1.) When in shock, people won’t be able to take in much information that you give them, or to grasp the full logic of your decision-chain, so explain the headline features and provide clear written information for when they are in a calmer frame of mind. Acknowledge that people may be in shock, explain the stages that you will be taking for consultation and implementation, and reiterate that there will be future opportunities for discussion. Show that you have considered the impact of your decision by outlining what support you would like to make available. Time your input to minimise disruption to the working day, and to make sure that staff have time to get over the initial shock before they head home. Don’t put a “Pollyanna” spin on things by pretending that the circumstances are good, but do reiterate the positive bottom line that you are after (“If we can implement this redundancy programme now, the organisation will be more robust for the future.”).2.) When in a state of emotional turbulence, people will need help to recognise and name their feelings. Ask them how they are, and what support they need. Articulate your feelings (“I feel really uncomfortable having to break this bad news to you, cause I imagine it must make you feel very frustrated.”)  Walk in their shoes and recognise what they are going through. You are their most likely target for hostile feelings, so be prepared for that, and build in time to debrief afterwards.  Be strong and containing to model that you are capable of holding the organisation together through this difficult period. Carefully acknowledge the emotions you are noticing (“You sound angry with me at the moment, which is understandable given what you’ve just been told.”) and resist the urge to attack back. At the same time, you don’t have to endure abuse, so if any meeting gets out of hand, end it and schedule a follow up event – you need to model the fact that there are limits and that discussions have to be dignified. 

3.) Staff will reach a depressive stage in which they feel they have no choice but to accept the changes, so factor in a period of demotivation when productivity will drop.  It’s easy to be sucked into their sense of hopelessness at this point, which might churn up lots of helpless feelings in you. (“It felt like wading through treacle!”) The instinct is to go into “rescuer” mode and try to find practical solutions to their problems, when in reality these will be rejected because staff are really seeking affirmation for their feelings of resentment.
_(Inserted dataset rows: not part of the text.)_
(** * Task_Scheduler (planit-next): playback and Pomodoro controllers

    A shallow embedding of the two React state machines of the repository:

    - [Music]: [MusicPlayerProvider.tsx], the playlist / playback controller;
    - [Pomodoro]: the Pomodoro page ([PomodoroPage]), its timer, its session
      switching, its settings handlers and the history load effect.

    React's [useState] is modelled with its two sides kept apart: a handler
    READS the state variables of the render that created it (constants of
    that render, the [r] argument of every handler below) and WRITES through
    setters, whose effect lands in the next render (the state threaded by the
    [Handler] monad).  A [set...] followed by a read of the same variable in
    one handler therefore still sees the old value, as in the source.
    Mutable refs ([useRef]) and the browser objects are read and written in
    place.

    Numbers are JavaScript numbers holding integers, modelled by [Z]. *)

From Stdlib Require Import ZArith Lia DecimalString.
From stdpp Require Import base gmap strings list.

Local Open Scope Z_scope.

(** * JavaScript preliminaries *)
Module Js.

Inductive Error := TypeError | SyntaxError.

(** Outcome of running a piece of code: a value, or a thrown error. *)
Inductive Completion (A : Type) :=
| Normal (a : A)
| Throw (e : Error).
Arguments Normal {A} a.
Arguments Throw {A} e.

(** A handler over a world [W]: what was written before a throw stays
    written (queued setter calls are not rolled back). *)
Definition Handler (W A : Type) : Type := W → Completion A * W.

Definition ret {W A} (a : A) : Handler W A := λ w, (Normal a, w).

Definition bind {W A B} (f : A → Handler W B) (m : Handler W A) : Handler W B :=
  λ w, match m w with
       | (Normal a, w') => f a w'
       | (Throw e, w') => (Throw e, w')
       end.

Definition throw {W A} (e : Error) : Handler W A := λ w, (Throw e, w).

Definition gets {W A} (f : W → A) : Handler W A := λ w, (Normal (f w), w).

Definition modify {W} (f : W → W) : Handler W unit := λ w, (Normal tt, f w).

(** [try { m } catch (e) { h }] *)
Definition try_catch {W A} (m : Handler W A) (h : Error → Handler W A) : Handler W A :=
  λ w, match m w with
       | (Normal a, w') => (Normal a, w')
       | (Throw e, w') => h e w'
       end.

(** [a % b] for a divisor known to be non-zero: the remainder takes the
    sign of the dividend. *)
Definition rem (a b : Z) : Z := Z.rem a b.

(** [a % b === 0]; with [b = 0] the remainder is NaN, which is not [0]. *)
Definition rem_is_zero (a b : Z) : bool :=
  if b =? 0 then false else Z.rem a b =? 0.

(** [arr[i]]: [undefined] (here [None]) outside of [0 .. length-1]. *)
Definition index {A} (arr : list A) (i : Z) : option A :=
  if 0 <=? i then arr !! Z.to_nat i else None.

(** [arr.length] *)
Definition length {A} (arr : list A) : Z := Z.of_nat (List.length arr).

End Js.

#[global] Instance handler_ret {W} : MRet (Js.Handler W) := @Js.ret W.
#[global] Instance handler_bind {W} : MBind (Js.Handler W) := @Js.bind W.

(** * The playback controller ([MusicPlayerProvider.tsx]) *)
Module Music.

(** A [File]: an opaque blob with a display name. *)
Record File := { name : string; contents : string }.

(** What the provider asks of its [<audio>] element, in order.  A source is
    an object URL (numbered in creation order) or the empty string. *)
Inductive AudioCall :=
| SetSrc (url : option nat)
| Load
| Play
| Pause
| SetCurrentTime (t : Z).

(** The four [useState] variables. *)
Record State := {
  playlist : list File;
  currentIndex : Z;
  isPlaying : bool;
  fileName : string
}.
So acknowledge that it is difficult for them, make an effort to understand what people are finding most difficult, and keep asking them to identify what would make their tasks more manageable. Notice those things that individuals are most interested in, and really focus on developing these. As they “churn” they will be incorporating the changes, so this is an opportunity to make some adaptations and to flesh out the practicalities of how to the implement the plan.

 


4.) As staff gradually accept the changes, the mood will become more positive. This is the time to pick up the pace, become more challenging, and really stretch them with questions about how they see themselves implementing their part in the programme. These are the activities that leaders are most familiar with – that some leaders try to implement prematurely, at the point when staff are still in shock and not ready to engage. If you can hold fire until staff are showing signs of acceptance, you stand greater chance of succeeding.  Again, remember to acknowledge the fact that staff are more positive, and be appreciative of their progress.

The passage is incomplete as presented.